Top of Record extracts

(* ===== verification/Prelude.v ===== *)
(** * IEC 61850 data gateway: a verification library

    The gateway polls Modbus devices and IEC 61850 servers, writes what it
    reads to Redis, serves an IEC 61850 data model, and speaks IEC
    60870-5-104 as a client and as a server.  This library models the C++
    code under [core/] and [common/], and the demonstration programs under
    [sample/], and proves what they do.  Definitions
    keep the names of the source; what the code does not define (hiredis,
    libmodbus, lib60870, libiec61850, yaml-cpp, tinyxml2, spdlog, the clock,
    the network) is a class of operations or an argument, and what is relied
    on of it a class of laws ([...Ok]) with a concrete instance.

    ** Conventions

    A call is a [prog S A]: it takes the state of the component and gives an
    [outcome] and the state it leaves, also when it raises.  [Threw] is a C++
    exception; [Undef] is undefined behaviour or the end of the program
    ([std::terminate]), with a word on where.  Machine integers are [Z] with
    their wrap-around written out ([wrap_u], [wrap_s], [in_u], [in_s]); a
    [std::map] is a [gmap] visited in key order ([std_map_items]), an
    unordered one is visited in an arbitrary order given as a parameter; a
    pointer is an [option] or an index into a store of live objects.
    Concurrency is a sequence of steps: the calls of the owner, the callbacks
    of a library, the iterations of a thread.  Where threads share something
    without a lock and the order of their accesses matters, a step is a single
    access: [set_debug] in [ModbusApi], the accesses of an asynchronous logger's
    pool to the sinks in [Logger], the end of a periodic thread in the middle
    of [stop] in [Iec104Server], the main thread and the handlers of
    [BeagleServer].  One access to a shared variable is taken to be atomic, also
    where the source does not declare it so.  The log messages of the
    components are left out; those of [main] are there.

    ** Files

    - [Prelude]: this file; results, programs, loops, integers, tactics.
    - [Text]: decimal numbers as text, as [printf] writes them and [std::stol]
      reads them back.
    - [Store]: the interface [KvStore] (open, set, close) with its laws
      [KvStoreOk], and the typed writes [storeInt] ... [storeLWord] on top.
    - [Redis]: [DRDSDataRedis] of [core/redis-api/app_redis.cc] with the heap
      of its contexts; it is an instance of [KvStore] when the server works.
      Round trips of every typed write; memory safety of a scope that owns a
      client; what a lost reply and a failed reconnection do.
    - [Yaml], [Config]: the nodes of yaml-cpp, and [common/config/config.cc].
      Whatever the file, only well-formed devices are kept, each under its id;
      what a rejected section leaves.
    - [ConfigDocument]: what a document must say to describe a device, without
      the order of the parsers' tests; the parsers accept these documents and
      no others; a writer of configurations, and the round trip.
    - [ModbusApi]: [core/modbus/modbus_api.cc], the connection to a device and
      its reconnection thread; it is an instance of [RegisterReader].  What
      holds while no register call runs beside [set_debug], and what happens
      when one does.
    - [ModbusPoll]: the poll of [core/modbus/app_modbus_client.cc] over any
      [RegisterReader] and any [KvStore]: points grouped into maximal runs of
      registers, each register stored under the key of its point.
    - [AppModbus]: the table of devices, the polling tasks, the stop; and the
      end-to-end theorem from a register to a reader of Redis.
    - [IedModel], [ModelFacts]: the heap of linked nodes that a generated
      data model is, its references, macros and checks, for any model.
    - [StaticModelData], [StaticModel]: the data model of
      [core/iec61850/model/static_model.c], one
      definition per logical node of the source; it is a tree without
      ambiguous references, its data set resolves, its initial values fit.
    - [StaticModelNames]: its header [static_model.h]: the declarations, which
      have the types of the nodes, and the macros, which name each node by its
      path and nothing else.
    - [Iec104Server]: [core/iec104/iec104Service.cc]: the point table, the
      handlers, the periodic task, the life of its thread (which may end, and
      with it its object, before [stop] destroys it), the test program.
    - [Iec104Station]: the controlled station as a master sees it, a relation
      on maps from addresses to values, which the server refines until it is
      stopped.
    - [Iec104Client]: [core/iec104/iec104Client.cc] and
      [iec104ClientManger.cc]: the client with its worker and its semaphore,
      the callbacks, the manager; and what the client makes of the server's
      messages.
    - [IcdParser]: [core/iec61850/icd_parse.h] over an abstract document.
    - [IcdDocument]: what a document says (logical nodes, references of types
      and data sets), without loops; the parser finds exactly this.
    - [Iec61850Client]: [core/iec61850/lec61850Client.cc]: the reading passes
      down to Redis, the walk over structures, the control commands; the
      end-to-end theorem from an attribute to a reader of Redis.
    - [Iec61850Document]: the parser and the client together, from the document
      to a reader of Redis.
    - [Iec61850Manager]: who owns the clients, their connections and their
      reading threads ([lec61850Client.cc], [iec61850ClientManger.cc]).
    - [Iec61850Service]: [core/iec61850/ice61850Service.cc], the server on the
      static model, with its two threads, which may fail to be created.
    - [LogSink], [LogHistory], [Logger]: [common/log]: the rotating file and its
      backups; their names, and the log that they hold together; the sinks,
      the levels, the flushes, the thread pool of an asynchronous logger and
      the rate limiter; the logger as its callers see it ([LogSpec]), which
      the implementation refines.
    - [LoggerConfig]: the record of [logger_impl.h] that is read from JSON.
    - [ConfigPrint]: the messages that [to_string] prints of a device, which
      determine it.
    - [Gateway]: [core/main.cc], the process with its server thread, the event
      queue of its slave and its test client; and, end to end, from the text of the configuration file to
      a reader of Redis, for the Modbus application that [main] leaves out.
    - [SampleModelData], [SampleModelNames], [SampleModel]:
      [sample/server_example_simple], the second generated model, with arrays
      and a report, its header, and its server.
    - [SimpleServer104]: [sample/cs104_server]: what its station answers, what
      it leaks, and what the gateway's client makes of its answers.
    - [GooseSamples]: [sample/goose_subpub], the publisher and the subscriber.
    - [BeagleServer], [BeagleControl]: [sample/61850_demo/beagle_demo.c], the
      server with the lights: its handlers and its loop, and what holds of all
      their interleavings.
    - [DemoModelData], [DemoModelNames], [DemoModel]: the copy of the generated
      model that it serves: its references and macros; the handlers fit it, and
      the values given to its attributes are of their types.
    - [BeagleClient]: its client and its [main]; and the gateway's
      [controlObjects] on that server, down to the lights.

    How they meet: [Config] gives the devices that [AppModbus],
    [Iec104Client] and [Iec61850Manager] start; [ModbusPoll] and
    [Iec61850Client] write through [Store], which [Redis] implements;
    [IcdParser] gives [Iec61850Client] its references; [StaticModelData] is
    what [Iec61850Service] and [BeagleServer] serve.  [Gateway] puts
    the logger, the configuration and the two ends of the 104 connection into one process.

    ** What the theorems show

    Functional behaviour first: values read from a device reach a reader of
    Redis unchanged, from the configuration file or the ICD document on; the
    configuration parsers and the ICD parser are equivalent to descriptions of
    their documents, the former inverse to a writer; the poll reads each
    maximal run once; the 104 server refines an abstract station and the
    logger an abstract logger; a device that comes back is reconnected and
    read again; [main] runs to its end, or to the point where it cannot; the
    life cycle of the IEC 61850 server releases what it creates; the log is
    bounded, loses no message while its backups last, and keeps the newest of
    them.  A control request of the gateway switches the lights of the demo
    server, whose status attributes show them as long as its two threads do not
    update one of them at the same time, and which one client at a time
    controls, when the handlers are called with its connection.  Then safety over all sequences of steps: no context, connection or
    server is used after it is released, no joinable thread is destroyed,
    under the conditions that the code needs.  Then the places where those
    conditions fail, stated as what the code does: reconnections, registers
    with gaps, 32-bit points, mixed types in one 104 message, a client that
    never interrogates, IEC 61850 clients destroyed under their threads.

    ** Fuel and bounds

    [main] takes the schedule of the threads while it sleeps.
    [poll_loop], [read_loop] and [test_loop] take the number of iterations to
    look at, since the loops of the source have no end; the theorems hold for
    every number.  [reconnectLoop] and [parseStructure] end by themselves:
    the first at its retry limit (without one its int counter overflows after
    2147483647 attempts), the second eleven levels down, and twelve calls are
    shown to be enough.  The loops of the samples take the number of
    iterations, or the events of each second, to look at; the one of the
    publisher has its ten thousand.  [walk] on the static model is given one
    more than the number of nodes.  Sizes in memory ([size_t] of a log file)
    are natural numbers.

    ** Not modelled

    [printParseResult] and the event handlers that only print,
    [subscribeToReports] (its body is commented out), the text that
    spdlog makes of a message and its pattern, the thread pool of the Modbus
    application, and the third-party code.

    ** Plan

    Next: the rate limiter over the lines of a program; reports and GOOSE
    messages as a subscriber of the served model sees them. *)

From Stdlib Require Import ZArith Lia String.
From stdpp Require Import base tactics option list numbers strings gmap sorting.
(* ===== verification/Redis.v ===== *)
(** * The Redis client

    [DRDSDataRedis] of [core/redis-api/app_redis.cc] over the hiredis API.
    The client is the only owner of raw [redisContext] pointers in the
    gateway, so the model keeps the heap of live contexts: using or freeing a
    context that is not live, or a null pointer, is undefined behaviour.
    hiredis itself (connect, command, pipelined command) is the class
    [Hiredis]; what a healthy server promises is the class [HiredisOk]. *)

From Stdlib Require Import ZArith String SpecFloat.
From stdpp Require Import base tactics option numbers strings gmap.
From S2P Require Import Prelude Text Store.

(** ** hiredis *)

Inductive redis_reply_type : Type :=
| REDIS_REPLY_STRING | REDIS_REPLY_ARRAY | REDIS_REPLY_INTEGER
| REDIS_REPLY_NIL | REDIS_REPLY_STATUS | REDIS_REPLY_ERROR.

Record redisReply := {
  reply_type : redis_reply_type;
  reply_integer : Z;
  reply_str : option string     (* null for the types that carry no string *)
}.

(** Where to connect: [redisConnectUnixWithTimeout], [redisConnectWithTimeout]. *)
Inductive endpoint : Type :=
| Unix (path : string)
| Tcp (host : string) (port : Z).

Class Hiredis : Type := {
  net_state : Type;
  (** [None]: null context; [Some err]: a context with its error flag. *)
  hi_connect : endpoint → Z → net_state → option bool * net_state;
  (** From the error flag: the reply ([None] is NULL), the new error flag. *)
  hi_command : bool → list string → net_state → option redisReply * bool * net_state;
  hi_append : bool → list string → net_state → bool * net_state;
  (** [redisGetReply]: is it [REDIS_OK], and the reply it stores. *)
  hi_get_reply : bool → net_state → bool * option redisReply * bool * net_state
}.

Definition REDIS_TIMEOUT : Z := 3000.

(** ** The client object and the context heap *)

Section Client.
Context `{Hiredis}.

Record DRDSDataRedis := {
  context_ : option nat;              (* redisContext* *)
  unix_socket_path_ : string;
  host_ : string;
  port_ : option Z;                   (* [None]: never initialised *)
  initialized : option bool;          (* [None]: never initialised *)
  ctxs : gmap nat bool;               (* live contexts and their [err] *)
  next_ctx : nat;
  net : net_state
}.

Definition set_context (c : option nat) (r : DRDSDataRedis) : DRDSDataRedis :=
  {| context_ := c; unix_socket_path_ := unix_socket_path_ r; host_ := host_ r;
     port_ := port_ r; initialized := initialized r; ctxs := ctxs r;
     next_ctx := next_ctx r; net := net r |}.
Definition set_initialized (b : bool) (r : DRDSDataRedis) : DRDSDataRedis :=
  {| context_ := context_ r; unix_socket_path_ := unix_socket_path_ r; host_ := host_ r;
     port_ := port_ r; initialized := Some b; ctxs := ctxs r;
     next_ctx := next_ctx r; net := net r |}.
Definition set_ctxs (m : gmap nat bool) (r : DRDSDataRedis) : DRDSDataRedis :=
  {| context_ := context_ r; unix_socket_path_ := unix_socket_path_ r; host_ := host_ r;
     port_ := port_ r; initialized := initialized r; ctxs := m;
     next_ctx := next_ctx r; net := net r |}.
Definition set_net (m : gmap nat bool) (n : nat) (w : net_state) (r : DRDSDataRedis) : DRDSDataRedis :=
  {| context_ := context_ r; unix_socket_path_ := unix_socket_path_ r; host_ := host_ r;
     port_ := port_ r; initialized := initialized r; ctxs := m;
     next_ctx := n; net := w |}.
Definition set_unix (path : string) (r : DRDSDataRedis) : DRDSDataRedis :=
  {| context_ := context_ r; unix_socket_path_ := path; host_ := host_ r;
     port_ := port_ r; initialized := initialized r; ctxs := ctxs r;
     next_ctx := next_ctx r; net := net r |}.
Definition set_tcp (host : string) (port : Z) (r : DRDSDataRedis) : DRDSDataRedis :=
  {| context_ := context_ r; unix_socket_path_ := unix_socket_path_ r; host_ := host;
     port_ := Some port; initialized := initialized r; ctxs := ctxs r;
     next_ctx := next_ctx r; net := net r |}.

Bottom of Record extracts

◆ **Exercise instructions**
Return a word-for-word copy of the lines above from the one holding "A call is a" through the one holding "access: [set_debug] in", with both of them included and nothing besides.

◆ **Exercise answer**
    A call is a [prog S A]: it takes the state of the component and gives an
    [outcome] and the state it leaves, also when it raises.  [Threw] is a C++
    exception; [Undef] is undefined behaviour or the end of the program
    ([std::terminate]), with a word on where.  Machine integers are [Z] with
    their wrap-around written out ([wrap_u], [wrap_s], [in_u], [in_s]); a
    [std::map] is a [gmap] visited in key order ([std_map_items]), an
    unordered one is visited in an arbitrary order given as a parameter; a
    pointer is an [option] or an index into a store of live objects.
    Concurrency is a sequence of steps: the calls of the owner, the callbacks
    of a library, the iterations of a thread.  Where threads share something
    without a lock and the order of their accesses matters, a step is a single
    access: [set_debug] in [ModbusApi], the accesses of an asynchronous logger's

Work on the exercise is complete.